Jan J. Heres, Painter

When in 1891 Paul Gauguin went out to Tahiti for the first time in search of a wild freedom, he wrote in his diary: „[…] I was trying to work: notes and sketches of all kinds. But the landscape dazzled and blinded me with its bold and bright colours. I was constantly in uncertainty, I looked, looked... After all, it was so simple to paint as I saw, to place red next to blue without so much thinking! In the streams on the seacoast I was enchanted by golden forms: why did I hestitate to pour out all that sunny joy on my canvas? Oh, those antiquated European habits! The timidities of expression of degenerate breeds!“[1] In the waters of the Pacific Ocean Gauguin found the uninhibited kingdom of colours that was to be so inspirational for European expressionism and deeply influenced the later development of European painting, for we can trace Gauguin's unfettered approach to colour through Neuve Wilde to Howard Hodgkin and up to the present. 

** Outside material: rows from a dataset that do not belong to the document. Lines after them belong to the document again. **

(* ===== verification/HttpRequest.v ===== *)
(** * Complete requests

    The bytes of a request, and the theorem that [http_parser_execute] reads
    them back: one call per field, in order, with the fields' contents. *)

From S2P Require Import Prelude.
From S2P Require Import Words.
From S2P Require Import HttpChars.
From S2P Require Import HttpUrl.
From S2P Require Import HttpState.
From S2P Require Import HttpExec.
From S2P Require Import HttpWp.
From S2P Require Import HttpSafe.
From S2P Require Import HttpRun.
From S2P Require Import HttpMethod.
From S2P Require Import HttpHeaders.
From S2P Require Import HttpLines.

(** ** The request line *)

(** A target that the URL automaton accepts, followed by a space. *)
Definition url_final (s : state) : bool :=
  match s with
  | s_req_server | s_req_server_with_at | s_req_path | s_req_query_string_start
  | s_req_query_string | s_req_fragment_start | s_req_fragment => true
  | _ => false
  end.

Fixpoint url_accepts (s : state) (l : bytes) : bool :=
  match l with
  | [] => url_final s
  | c :: l' =>
      negb (bool_decide (parse_url_char s c = s_dead)) && url_accepts (parse_url_char s c) l'
  end.

Definition target_ok (t : bytes) : bool :=
  match t with
  | [] => false
  | _ => url_accepts s_req_spaces_before_url t
  end.

Lemma parse_url_char_blank s c :
  parse_url_char s c <> s_dead -> (c =? #" ") = false /\ (c =? CR) || (c =? LF) = false.
Proof.
  unfold parse_url_char. destruct ((c =? #" ") || (c =? CR) || (c =? LF)) eqn:E; [done|].
  apply orb_false_iff in E as [E ?]. apply orb_false_iff in E as [? ?]. intros _.
  by rewrite orb_false_iff.
Qed.

Section Lines.
Context {U : Type} (o : observer U) (data : bytes).

Lemma run_url_char c s x u q c0 m :
  0 <= q < zlen data -> znth data q 0 = c -> perrno x = HPE_OK ->
  0 <= nread x < HTTP_MAX_HEADER_SIZE ->
  mark_state url s = true -> parse_url_char s c <> s_dead ->
  reaches o data (mk_exec x u s q c0 None None (Some m) None None)
    (mk_exec (set_nread (nread x + 1) x) u (parse_url_char s c) (q + 1) c None None (Some m) None None).
Proof.
  intros Hq Hc Hx Hn Hs Hd. destruct (parse_url_char_blank s c Hd) as [E1 E2].
  destruct s; try discriminate; header_byte c;
    unfold case_s_req_schema, case_s_req_server, url_char; rewrite ?E1, ?E2; cbn [orb];
    rewrite ?E2; repeat wp_obs;
    rewrite decide_False by exact Hd; repeat wp_obs; obs_done.
Qed.

Lemma run_url_space s x u q c0 m :
  0 <= q < zlen data -> znth data q 0 = #" " -> perrno x = HPE_OK ->
  0 <= nread x < HTTP_MAX_HEADER_SIZE -> url_final s = true -> 0 <= m <= q ->
  reaches o data (mk_exec x u s q c0 None None (Some m) None None)
    (at_state (set_pstate s_req_http_start (set_nread (nread x + 1) x))
       (ob_data o url (slice data m (q - m)) u) s_req_http_start (q + 1) #" ").
Proof.
  intros Hq Hc Hx Hn Hs Hm. destruct s; try discriminate; header_byte #" ";
    unfold case_s_req_server; change (#" " =? #" ") with true; repeat wp_obs; obs_done.
Qed.

(** A target after its first character. *)
Lemma run_url_rest l : forall s x u q c0 m,
  at_pos data q (l ++ [ #" "]) -> url_accepts s l = true -> mark_state url s = true ->
  perrno x = HPE_OK -> 0 <= nread x -> nread x + zlen l + 1 <= HTTP_MAX_HEADER_SIZE -> 0 <= m <= q ->
  reaches o data (mk_exec x u s q c0 None None (Some m) None None)
    (at_state (set_pstate s_req_http_start (set_nread (nread x + zlen l + 1) x))
       (ob_data o url (slice data m (q + zlen l - m)) u) s_req_http_start (q + zlen l + 1) #" ").
Proof.
  induction l as [|c l IH]; intros s x u q c0 m Hp Hl Hs Hx Hn1 Hn2 Hm; cbn [app] in Hp;
    apply at_pos_cons in Hp as (Hq & Hc & Hp); simpl in Hl.
  - change (zlen []) with 0 in *. rewrite !Z.add_0_r in *. apply run_url_space; try done; lia.
  - apply andb_true_iff in Hl as [Hd Hl]. apply negb_true_iff, bool_decide_eq_false in Hd.
    rewrite zlen_cons in *. pose proof (zlen_nonneg l).
    eapply reaches_trans; [apply (run_url_char c s); try done; lia|].
    specialize (IH (parse_url_char s c) (set_nread (nread x + 1) x) u (q + 1) c m Hp Hl
      (parse_url_char_class s c Hd) Hx ltac:(simpl; lia) ltac:(simpl; lia) ltac:(lia)).
    replace (nread x + (1 + zlen l) + 1) with (nread x + 1 + zlen l + 1) by lia.
    replace (q + (1 + zlen l)) with (q + 1 + zlen l) by lia. exact IH.
Qed.

Lemma run_target t x u q c0 :
  at_pos data q (t ++ [ #" "]) -> target_ok t = true -> method x <> HTTP_CONNECT ->
  perrno x = HPE_OK -> 0 <= nread x -> nread x + zlen t + 1 <= HTTP_MAX_HEADER_SIZE ->
  reaches o data (at_state x u s_req_spaces_before_url q c0)
    (at_state (set_pstate s_req_http_start (set_nread (nread x + zlen t + 1) x))
       (ob_data o url t u) s_req_http_start (q + zlen t + 1) #" ").
Proof.
  intros Hp Ht Hm Hx Hn1 Hn2. destruct t as [|b l]; [done|].
  destruct (at_pos_app _ _ _ _ Hp) as [Hs _]. apply at_pos_slice in Hs.
  cbn [app] in Hp. apply at_pos_cons in Hp as (Hq & Hc & Hp).
  unfold target_ok in Ht. cbn [url_accepts] in Ht. apply andb_true_iff in Ht as [Hd Hl].
  apply negb_true_iff, bool_decide_eq_false in Hd.
  rewrite zlen_cons in *. pose proof (zlen_nonneg l).
  destruct (parse_url_char_blank _ _ Hd) as [Esp _].
  set (s1 := parse_url_char s_req_spaces_before_url b) in *.
  assert (R1 : reaches o data (at_state x u s_req_spaces_before_url q c0)
    (mk_exec (set_nread (nread x + 1) x) u s1 (q + 1) b None None (Some q) None None)).
  { header_byte b. unfold case_s_req_spaces_before_url, url_char. rewrite Esp.
    repeat wp_obs. rewrite decide_False by done. repeat wp_obs.
    rewrite decide_False by exact Hd. repeat wp_obs. obs_done. }
  eapply reaches_trans; [exact R1|].
  assert (R2 := run_url_rest l s1 (set_nread (nread x + 1) x) u (q + 1) b q Hp Hl
    (parse_url_char_class _ _ Hd) Hx ltac:(simpl; lia) ltac:(simpl; lia) ltac:(lia)).
  replace (q + 1 + zlen l - q) with (1 + zlen l) in R2 by lia. rewrite Hs in R2.
  replace (nread x + (1 + zlen l) + 1) with (nread x + 1 + zlen l + 1) by lia.
  replace (q + (1 + zlen l)) with (q + 1 + zlen l) by lia. exact R2.
Qed.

  All this is very basic to an understanding of the paintings of Jan Heres. Just as his journey to Tahiti was of fundamental significance for Gauguin, for Heres a study stay in Indonesia has been formative. Confrontation with the Asian approach to the image is characteristic for his work. We can find in it both a scientific and purely intuitive pole. His theme is most often interaction, whether between man and his surroundings, or between people. Heres explores the internal state of the human being and his confrontation with the world around him, and on his canvases paradoxical situations often develop, which have their opposite pole in what can be an almost hallucinogenic vibrancy of colour. He is interested in irrationality, which he explores by means of painting, and so he approaches the canvas with an unclear idea which gradually manifests itself. Jan Heres is a painter of wild presence, on his canvases we will find the unrestrained energy and colour of the urban jungle, which connects individuals and their emotional worlds. 

[1] Paul Gauguin, Noa Noa, Praha 1919, s. 17-18.